Lumbung adalah bangunan tradisional Bali yang berfungsi sebagai tempat untuk menyimpan padi. Lumbung dapat dibedakan menjadi empat jenis, antara lain: Jineng, Kelumpu,Gelebeg, dan Kelingking.
Jineng atau lumbung itu adalah sebagai tempat menyimpan padi bukan beras dan juga menyimpan sumber bahan makanan yang lainnya seperti jagung dan padi-padian lainnya. Hal ini melambangkan agar penggunaan hasil kekayaan yang diusahakan dari bumi ini digunakan secara hemat dan tepat. Menyimpan dalam bentuk padi itu bertujuan untuk menghemat secara tepat. Agar jangan menggunakan hasil kekayaan bumi ini dengan cara yang tidak benar.
Sesungguhnya adanya jineng itu jangan dilihat dari fungsi nyata (sekala) dewasa ini. Jineng di Pura Banua itu hendaknya dilihat dari sudut niskala sebagai simbol sakral.

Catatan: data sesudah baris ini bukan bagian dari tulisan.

(** ** Escaping and formatting for the log *)

Lemma occurs_append (c : ascii) (a b : string) :
  occurs c (a ++ b) = occurs c a || occurs c b.
Proof.
  induction a as [|x a IH]; [reflexivity|].
  change (occurs c (String x (a ++ b)) = occurs c (String x a) || occurs c b).
  cbn [occurs]. now rewrite IH, orb_assoc.
Qed.

(** Replacing a character removes it, and brings in nothing but the
    replacement text. *)
Lemma occurs_replace (c old : ascii) (new s : string) :
  occurs c new = false →
  c = old ∨ occurs c s = false →
  occurs c (Py.replace old new s) = false.
Proof.
  intros Hnew. induction s as [|d s IH]; intros Hc; [reflexivity|].
  cbn [Py.replace]. rewrite occurs_append.
  assert (c = old ∨ occurs c s = false) as Hs.
  { destruct Hc as [->|Hc]; [now left|]. cbn in Hc. apply orb_false_elim in Hc as [_ ?]. now right. }
  rewrite (IH Hs), orb_false_r.
  destruct (Ascii.eqb_spec d old) as [->|Hd]; [exact Hnew|].
  cbn. rewrite orb_false_r. apply Ascii.eqb_neq. intros ->.
  destruct Hc as [->|Hc]; [congruence|]. cbn in Hc. now rewrite Ascii.eqb_refl in Hc.
Qed.

Lemma replace_absent (old : ascii) (new s : string) :
  occurs old s = false → Py.replace old new s = s.
Proof.
  induction s as [|d s IH]; intros H; [reflexivity|].
  cbn in H. apply orb_false_elim in H as [Hd Hs].
  cbn [Py.replace]. rewrite Hd, (IH Hs). reflexivity.
Qed.

(** The four characters [_escape] deals with are gone from its result. *)
Lemma escape_free (s : string) :
  occurs "010" (_escape s) = false ∧
  occurs "013" (_escape s) = false ∧
  occurs "'" (_escape s) = false ∧
  occurs "034" (_escape s) = false.
Proof.
  unfold _escape. repeat split.
  - do 3 (apply occurs_replace; [reflexivity | right]).
    apply occurs_replace; [reflexivity | now left].
  - do 2 (apply occurs_replace; [reflexivity | right]).
    apply occurs_replace; [reflexivity | now left].
  - apply occurs_replace; [reflexivity | right].
    apply occurs_replace; [reflexivity | now left].
  - apply occurs_replace; [reflexivity | now left].
Qed.

(** X11.  What [_escape] returns holds no newline, no carriage return, no
    single and no double quote, whatever it is given. *)
Theorem escape_clean (s : string) :
  occurs "010" (_escape s) = false ∧
  occurs "013" (_escape s) = false ∧
  occurs "'" (_escape s) = false ∧
  occurs "034" (_escape s) = false.
Proof. apply escape_free. Qed.

(** X12.  Escaping twice is escaping once: the entities [_escape] writes
    are not escaped again. *)
Theorem escape_idempotent (s : string) : _escape (_escape s) = _escape s.
Proof.
  destruct (escape_free s) as (Hn & Hr & Hq & Hd).
  unfold _escape at 1.
  now rewrite (replace_absent _ _ _ Hn), (replace_absent _ _ _ Hr),
    (replace_absent _ _ _ Hq), (replace_absent _ _ _ Hd).
Qed.

Lemma occurs_replace_go (c : ascii) (old new s : string) : ∀ skip,
  occurs c new = false →
  occurs c (PyText.replace_go old new s skip) = true →
  occurs c s = true.
Proof.
  induction s as [|d s IH]; intros skip Hnew H; [discriminate|].
  cbn [PyText.replace_go] in H. cbn [occurs]. destruct skip as [|k].
  - destruct (String.prefix old (String d s)).
    + rewrite occurs_append, Hnew in H. cbn in H. rewrite (IH _ Hnew H). apply orb_true_r.
    + cbn in H. apply orb_true_iff in H as [-> | H]; [reflexivity|].
      rewrite (IH _ Hnew H). apply orb_true_r.
  - rewrite (IH _ Hnew H). apply orb_true_r.
Qed.

Lemma prefix_empty (s : string) : String.prefix "" s = true.
Proof. now destruct s. Qed.

Lemma remove_char (c : ascii) (s : string) :
  occurs c (PyText.str_replace (String c "") "" s) = false.
Proof.
  cbn [PyText.str_replace]. induction s as [|d s IH]; [reflexivity|].
  cbn [PyText.replace_go String.prefix]. rewrite prefix_empty.
  destruct (ascii_dec c d) as [->|Hne].
  - exact IH.
  - cbn. rewrite IH, orb_false_r. apply Ascii.eqb_neq. congruence.
Qed.

(** X13.  The keyword arguments formatted for the log hold no brace:
    [_format_kwargs] strips the braces of the dictionary and with them
    every brace inside a key or a value. *)
Theorem format_kwargs_no_braces (repr : gmap string pyval → string) (kwargs : gmap string pyval) :
  occurs "{" (_format_kwargs repr kwargs) = false ∧
  occurs "}" (_format_kwargs repr kwargs) = false.
Proof.
  unfold _format_kwargs. split.
  - destruct (occurs "{" _) eqn:H; [|reflexivity].
    apply occurs_replace_go in H; [|reflexivity].
    apply occurs_replace_go in H; [|reflexivity].
    now rewrite remove_char in H.
  - destruct (occurs "}" _) eqn:H; [|reflexivity].
    apply occurs_replace_go in H; [|reflexivity].
    now rewrite remove_char in H.
Qed.

(** ** Wrapping a certificate body *)

Module WrapFacts.

Local Open Scope nat_scope.

Lemma append_nil_r (s : string) : s ++ "" = s.
Proof.
  induction s as [|c s IH]; [reflexivity|].
  change (String c (s ++ "") = String c s). now rewrite IH.
Qed.

Lemma substring_empty (a m : nat) : substring a m "" = "".
Proof. now destruct a, m. Qed.

Lemma substring_shift (a b m : nat) : ∀ s,
  substring (a + b) m s = substring b m (string_drop a s).
Proof.
  induction a as [|a IH]; intros s; [reflexivity|].
  destruct s as [|c s]; cbn [string_drop Nat.add].
  - now rewrite !substring_empty.
  - cbn [substring]. apply IH.
Qed.

Lemma substring_drop (e : nat) : ∀ s, substring 0 e s ++ string_drop e s = s.
Proof.
  induction e as [|e IH]; intros [|c s]; try reflexivity.
  cbn [substring string_drop].
  change (String c (substring 0 e s ++ string_drop e s) = String c s). now rewrite IH.
Qed.

Lemma length_drop (e : nat) : ∀ s, String.length (string_drop e s) = String.length s - e.
Proof. induction e as [|e IH]; intros [|c s]; cbn; auto. Qed.

Lemma length_substring (a m : nat) : ∀ s,
  String.length (substring a m s) = Nat.min m (String.length s - a).
Proof.
  revert m. induction a as [|a IH]; intros m s.
  - revert s. induction m as [|m IHm]; intros [|c s]; cbn; auto.
    rewrite IHm. now rewrite Nat.sub_0_r.
  - destruct s as [|c s]; cbn [substring String.length]; [now rewrite Nat.min_0_r|].
    rewrite IH. reflexivity.
Qed.

Lemma occurs_substring (c : ascii) (a m : nat) : ∀ s,
  occurs c s = false → occurs c (substring a m s) = false.
Proof.
  revert m. induction a as [|a IH]; intros m s.
  - revert s. induction m as [|m IHm]; intros [|d s] H; cbn; auto.
    cbn in H. apply orb_false_elim in H as [-> H]. cbn. auto.
  - destruct s as [|d s]; intros H; cbn; auto.
    cbn in H. apply orb_false_elim in H as [_ H]. auto.
Qed.

Lemma slices_succ (e : nat) (s : string) (m : nat) :
  slices e s (S m) = substring 0 e s :: slices e (string_drop e s) m.
Proof.
  unfold slices. cbn [seq map]. f_equal.
  rewrite <- seq_shift, map_map. apply map_ext. intros k.
  change (S k * e) with (e + k * e). apply substring_shift.
Qed.

Lemma join_empty_cons (x : string) (l : list string) :
  PyText.str_join "" (x :: l) = x ++ PyText.str_join "" l.
Proof. destruct l; cbn [PyText.str_join]; [now rewrite append_nil_r | reflexivity]. Qed.

(** Laid end to end, the slices are the string. *)
Lemma slices_concat (e : nat) : ∀ m s,
  String.length s ≤ m * e → PyText.str_join "" (slices e s m) = s.
Proof.
  induction m as [|m IH]; intros s Hlen.
  - destruct s; [reflexivity | cbn in Hlen; lia].
  - rewrite slices_succ, join_empty_cons, IH; [apply substring_drop|].
    rewrite length_drop. lia.
Qed.

Lemma replace_append (old : ascii) (new a b : string) :
  Py.replace old new (a ++ b) = Py.replace old new a ++ Py.replace old new b.
Proof.
  induction a as [|c a IH]; [reflexivity|].
  change (Py.replace old new (String c (a ++ b))
          = Py.replace old new (String c a) ++ Py.replace old new b).
  cbn [Py.replace]. rewrite IH. symmetry. apply PyFacts.append_assoc.
Qed.

(** Taking the newlines out of the joined pieces lays them end to end. *)
Lemma unwrap_join (pieces : list string) :
  Forall (fun p => occurs "010" p = false) pieces →
  Py.replace "010" "" (PyText.str_join PyText.newline pieces) = PyText.str_join "" pieces.
Proof.
  induction pieces as [|p pieces IH]; intros Hall; [reflexivity|].
  apply Forall_cons in Hall as [Hp Hall].
  destruct pieces as [|q pieces].
  - cbn. now apply replace_absent.
  - change (PyText.str_join PyText.newline (p :: q :: pieces))
      with (p ++ PyText.newline ++ PyText.str_join PyText.newline (q :: pieces)).
    rewrite !replace_append, (replace_absent _ _ _ Hp), (IH Hall).
    change (PyText.str_join "" (p :: q :: pieces))
      with (p ++ "" ++ PyText.str_join "" (q :: pieces)).
    reflexivity.
Qed.

Lemma split_absent (c : ascii) (s : string) :
  occurs c s = false → PyText.str_split c s = [s].
Proof.
  induction s as [|d s IH]; intros H; [reflexivity|].
  cbn in H. apply orb_false_elim in H as [Hd Hs].
  cbn [PyText.str_split]. now rewrite Hd, (IH Hs).
Qed.

Lemma split_append (c : ascii) (a b : string) :
  occurs c a = false →
  PyText.str_split c (a ++ String c b) = a :: PyText.str_split c b.
Proof.
  induction a as [|d a IH]; intros H.
  - change ("" ++ String c b) with (String c b). cbn [PyText.str_split].
    now rewrite Ascii.eqb_refl.
  - cbn in H. apply orb_false_elim in H as [Hd Hs].
    change (PyText.str_split c (String d (a ++ String c b)) = String d a :: PyText.str_split c b).
    cbn [PyText.str_split]. now rewrite Hd, (IH Hs).
Qed.

(** Splitting at a character the pieces are free of undoes joining with
    it. *)
Lemma split_join_any (c : ascii) (pieces : list string) :
  pieces ≠ [] →
  Forall (fun p => occurs c p = false) pieces →
  PyText.str_split c (PyText.str_join (String c "") pieces) = pieces.
Proof.
  induction pieces as [|p pieces IH]; intros Hne Hall; [congruence|].
  apply Forall_cons in Hall as [Hp Hall].
  destruct pieces as [|q pieces].
  - cbn [PyText.str_join]. now apply split_absent.
  - change (PyText.str_join (String c "") (p :: q :: pieces))
      with (p ++ String c (PyText.str_join (String c "") (q :: pieces))).
    rewrite (split_append _ _ _ Hp), IH; auto.
Qed.

Lemma split_join (pieces : list string) :
  pieces ≠ [] →
  Forall (fun p => occurs "010" p = false) pieces →
  PyText.str_split "010" (PyText.str_join PyText.newline pieces) = pieces.
Proof. apply split_join_any. Qed.

Lemma count_covers (len : nat) (every : Z) :
  (0 < every)%Z →
  len ≤ slice_count len every * Z.to_nat every ∧
  (slice_count len every - 1) * Z.to_nat every < len + (if decide (len = 0) then 1 else 0) ∧
  (len = 0 → slice_count len every = 0).
Proof.
  intros He. unfold slice_count. destruct (Z.ltb_spec 0 (Z.of_nat len)) as [Hpos|Hzero].
  - assert (0 <= (Z.of_nat len - 0 - 1) / every)%Z as Hq by (apply Z.div_pos; lia).
    pose proof (Z.mul_div_le (Z.of_nat len - 0 - 1) every He) as Hle.
    pose proof (Z.mul_succ_div_gt (Z.of_nat len - 0 - 1) every He) as Hgt.
    set (q := ((Z.of_nat len - 0 - 1) / every)%Z) in *.
    rewrite Z2Nat.inj_add by lia. change (Z.to_nat 1) with 1.
    replace (Z.to_nat q + 1 - 1) with (Z.to_nat q) by lia.
    case_decide; [lia|]. repeat split; [| |lia].
    + apply Nat2Z.inj_le. rewrite Nat2Z.inj_mul, Nat2Z.inj_add, !Z2Nat.id by lia. nia.
    + apply Nat2Z.inj_lt. rewrite Nat2Z.inj_add, Nat2Z.inj_mul, !Z2Nat.id by lia. nia.
  - assert (len = 0) as -> by lia. case_decide; [|congruence]. cbn. repeat split; lia.

Qed.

Simbol sakral berupa jineng itu sebagai media untuk menanamkan sikap hidup produktif dan hemat kepada umat. Ke depan ada baiknya jineng itu dibangun kembali untuk dijadikan media menanamkan nilai-nilai spiritual kepada generasi penerus agar ia bisa hidup produktif dan hemat sebagai cara membangun hidup yang makmur secara berkelanjutan. (https://sudarmadakaripura.wordpress.com/)
Dalam Tri Mandala Pura Besakih, Jineng di Pura Banua sebagai hulunya lumbung di Bali.
Pura Banua Hulunya Lumbung di Bali
Vaisyah krsivalah karyo-
gopah sasya bhrtvratah,
vartayukto grhopatah-
ksetra palo tha Vaisyah.
(Slokantara, 37)
Maksudnya:
Swakarma vaisya varna adalah bertani, mengembala ternak mengumpulkan padi-padian, berdagang, mengusahakan rumah penginapan dan menjadi pelindung ladang.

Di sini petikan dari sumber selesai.